*** Opening Records supplied ***

(** ** The store held in memory *)

Import ListConditions.

(** A Deployment is found under its own name only. *)
Definition sim_view (ds : gmap string OpenStackDataPlaneDeployment) : View := λ nn,
  match ds !! key (nn_Namespace nn) (nn_Name nn) with
  | Some d => if decide (d_Namespace d = nn_Namespace nn ∧ d_Name d = nn_Name nn) then Some d else None
  | None => None
  end.

Lemma sim_view_lookup ds nn d : sim_view ds nn = Some d → ∃ k, ds !! k = Some d.
Proof.
  unfold sim_view. destruct (ds !! _) as [d0|] eqn:Hl; [|done].
  case_decide; [|done]. intros [= ->]. eauto.
Qed.
Lemma faulty_deployments {A} (f : Sim → Sim * result A) w :
  (∀ w', deployments (f w').1 = deployments w') → deployments (faulty f w).1 = deployments w.
Proof. intros Hf. unfold faulty. destruct (faults w) as [|[e|] fs]; [apply Hf|done|by rewrite Hf]. Qed.
Lemma upsert_deployments {A} (m : Sim → gmap string A) (put : gmap string A → Sim → Sim) k a f w :
  (∀ x w', deployments (put x w') = deployments w') →
  deployments (Sim.upsert m put k a f w).1 = deployments w.
Proof. intros Hs. apply faulty_deployments. intros w'. destruct (f _); simpl; auto. Qed.

#[export] Instance sim_kept (Q : gmap string OpenStackDataPlaneDeployment → Prop) :
  KeptByCalls (λ w : Sim, Q (deployments w)).
Proof.
  assert (∀ w1 w2 : Sim, deployments w2 = deployments w1 → Q (deployments w1) → Q (deployments w2))
    as Hq by (by intros ?? ->).
  split.
  15: { intros X ns service deployment nodeSet d build e x w. cbv zeta. intros _. apply Hq.
    transitivity (deployments (ListAnsibleEEs ns (execution_labels service deployment nodeSet) w).1); [done|].
    by apply faulty_deployments. }
  all: intros *; apply Hq; simpl; try done;
    try (by apply faulty_deployments); try (by apply upsert_deployments).
  - unfold fetch. pose proof (faulty_deployments (λ w, (w, match nodesets w !!
      key (nn_Namespace nn) (nn_Name nn) with Some a => Ok a | None => Fail notFound end)) w
      ltac:(done)) as H. destruct (faulty _ w) as [w' r]. done.
  - by destruct (f _) as [[?|?]|].
  - destruct (secrets w !! _) as [s|]; [|done]. by case_match.
  - by case_decide.
Qed.

Lemma sim_view_PatchDeployment ds d nn d' :
  sim_view (<[key (d_Namespace d) (d_Name d) := d]> ds) nn = Some d' →
  sim_view ds nn = Some d' ∨ nn = mkNN (d_Namespace d) (d_Name d) ∧ d' = d.
Proof.
  unfold sim_view. intros H.
  destruct (decide (key (d_Namespace d) (d_Name d) = key (nn_Namespace nn) (nn_Name nn))) as [Hk|Hk].
  - rewrite <- Hk, lookup_insert in H. rewrite decide_True in H by done. case_decide as Hn; [|done].
    right. destruct Hn. injection H as <-. destruct nn; simpl in *. by subst.
  - rewrite lookup_insert_ne in H by done. by left.
Qed.

#[export, refine] Instance sim_store : DeploymentStore Sim :=
  {| deployment_at w := sim_view (deployments w) |}.
Proof.
  - intros w0. exact (sim_kept (λ m, undisturbed (sim_view (deployments w0)) (sim_view m))).
  - intros n w. simpl. reflexivity.
  - intros nn w. simpl. unfold fetch.
    pose proof (faulty_deployments (λ w, (w, match deployments w !!
      key (nn_Namespace nn) (nn_Name nn) with Some a => Ok a | None => Fail notFound end)) w
      ltac:(done)) as H.
    destruct (faulty _ w) as [w' r] eqn:Hf. simpl in *. rewrite H. split; [done|].
    intros d Hd. destruct r as [d0|e]; [|done]. case_decide as Hn; [|done]. injection Hd as ->.
    assert (deployments w !! key (nn_Namespace nn) (nn_Name nn) = Some d) as Hl.
    { unfold faulty in Hf. destruct (faults w) as [|[e|] fs]; [..|]; try done;
        cbv beta in Hf; simpl in Hf; destruct (deployments w !! _) eqn:Hl; congruence. }
    unfold sim_view. rewrite Hl, decide_True by done. by destruct Hn.
  - intros d w nn d' Hd'. simpl in Hd'.
    apply sim_view_PatchDeployment in Hd' as [Hd|[-> ->]]; [|auto].
    right; left. by exists d'.
Defined.

(** *** The properties at a concrete run: a NodeSet and a Deployment of it
    are reconciled while its job runs, and both again after it succeeded. *)

Definition start_world : Sim :=
  set_deployments {[ "openstack/deploy" := deployment_of "openstack" "deploy" ["edpm"] ]}
    (deployed_world []).
Definition nodeset_round (w : Sim) : Sim := (NodeSet_Reconcile nodeset_request w).2.
Definition deployment_round (w : Sim) : Sim := (Deployment_Reconcile deploy_request w).2.
Definition request_rounds (w : Sim) : Sim := deployment_round (nodeset_round w).
Definition rounds (w : Sim) : Sim := nodeset_round (deployment_round (jobs_succeed (request_rounds w))).
Abbreviation end_world := (rounds start_world).


Lemma jobs_undisturbed w : undisturbed (deployment_at w) (deployment_at (jobs_succeed w)).
Proof. change (deployment_at (jobs_succeed w)) with (deployment_at w). reflexivity. Qed.
Lemma rounds_steps w : rtc system_step w (rounds w).
Proof.
  eapply rtc_l; [apply (step_nodeset nodeset_request)|].
  eapply rtc_l; [apply (step_deployment deploy_request)|].
  eapply rtc_l; [apply step_others, jobs_undisturbed|].
  eapply rtc_l; [apply (step_deployment deploy_request)|].
  apply rtc_once, (step_nodeset nodeset_request).
Qed.
Lemma start_truthful : all_truthful start_world.
Proof.
  intros nn d [k Hd]%sim_view_lookup. apply truthful_fresh.
  change (deployments start_world) with
    ({[ "openstack/deploy" := deployment_of "openstack" "deploy" ["edpm"] ]}
       : gmap string OpenStackDataPlaneDeployment) in Hd.
  by apply lookup_singleton_Some in Hd as [_ <-].
Qed.

(** What is held of the Deployment, and of the NodeSet, along the run. *)
Definition held (w : Sim) : option (bool * option ConditionStatus) * option (option ConditionStatus) :=
  ((λ d, (ds_Deployed (d_Status d), status_of (d_Conditions d) ReadyCondition)) <$>
     deployment_at w deploy_request,
   (λ n, status_of (ns_Conditions n) ReadyCondition) <$> nodesets w !! "openstack/edpm").
Example requested_held : held (request_rounds start_world) = (Some (false, Some CFalse), Some (Some CFalse)).
Proof. vm_compute. reflexivity. Qed.
Example end_held : held end_world = (Some (true, Some CTrue), Some (Some CTrue)).
Proof. vm_compute. reflexivity. Qed.

Lemma held_deployment w b st n : held w = (Some (b, st), n) → ∃ d,
  deployment_at w deploy_request = Some d ∧ ds_Deployed (d_Status d) = b ∧
  status_of (d_Conditions d) ReadyCondition = st.
Proof.
  unfold held. destruct (deployment_at w _) as [d|]; [|done]. intros [= <- <- _]. by exists d.
Qed.

Lemma deployed_is_truthful_witness : ∃ d,
  deployment_at end_world deploy_request = Some d ∧
  ds_Deployed (d_Status d) = true ∧ status_of (d_Conditions d) ReadyCondition = Some CTrue ∧ truthful d.
Proof.
  pose proof (deployed_is_truthful start_world end_world start_truthful (rounds_steps start_world)) as H.
  destruct (held_deployment _ _ _ _ end_held) as (d & Hd & Hdep & Hst).
  exists d. exact (conj Hd (conj Hdep (conj Hst (H _ _ Hd)))).
Defined.

Lemma deployed_is_final_witness : ∃ d,
  deployment_at end_world deploy_request = Some d ∧
  ∀ d', deployment_at (deployment_round end_world) deploy_request = Some d' →
    fresh d' ∨ d_Status d' = d_Status d.
Proof.
  destruct (held_deployment _ _ _ _ end_held) as (d & Hd & Hdep & _).
  exists d. split; [exact Hd|]. intros d'.
  exact (deployed_is_final end_world (deployment_round end_world) deploy_request d d'
    (step_deployment deploy_request end_world) Hd Hdep).
Defined.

*** Closing Records supplied ***

Directions for this task ->
Set down only these lines, exactly: the one containing "(step_deployment deploy_request end_world)" and each line after it through the end of the entries above.

Exercise solution ->
    (step_deployment deploy_request end_world) Hd Hdep).
Defined.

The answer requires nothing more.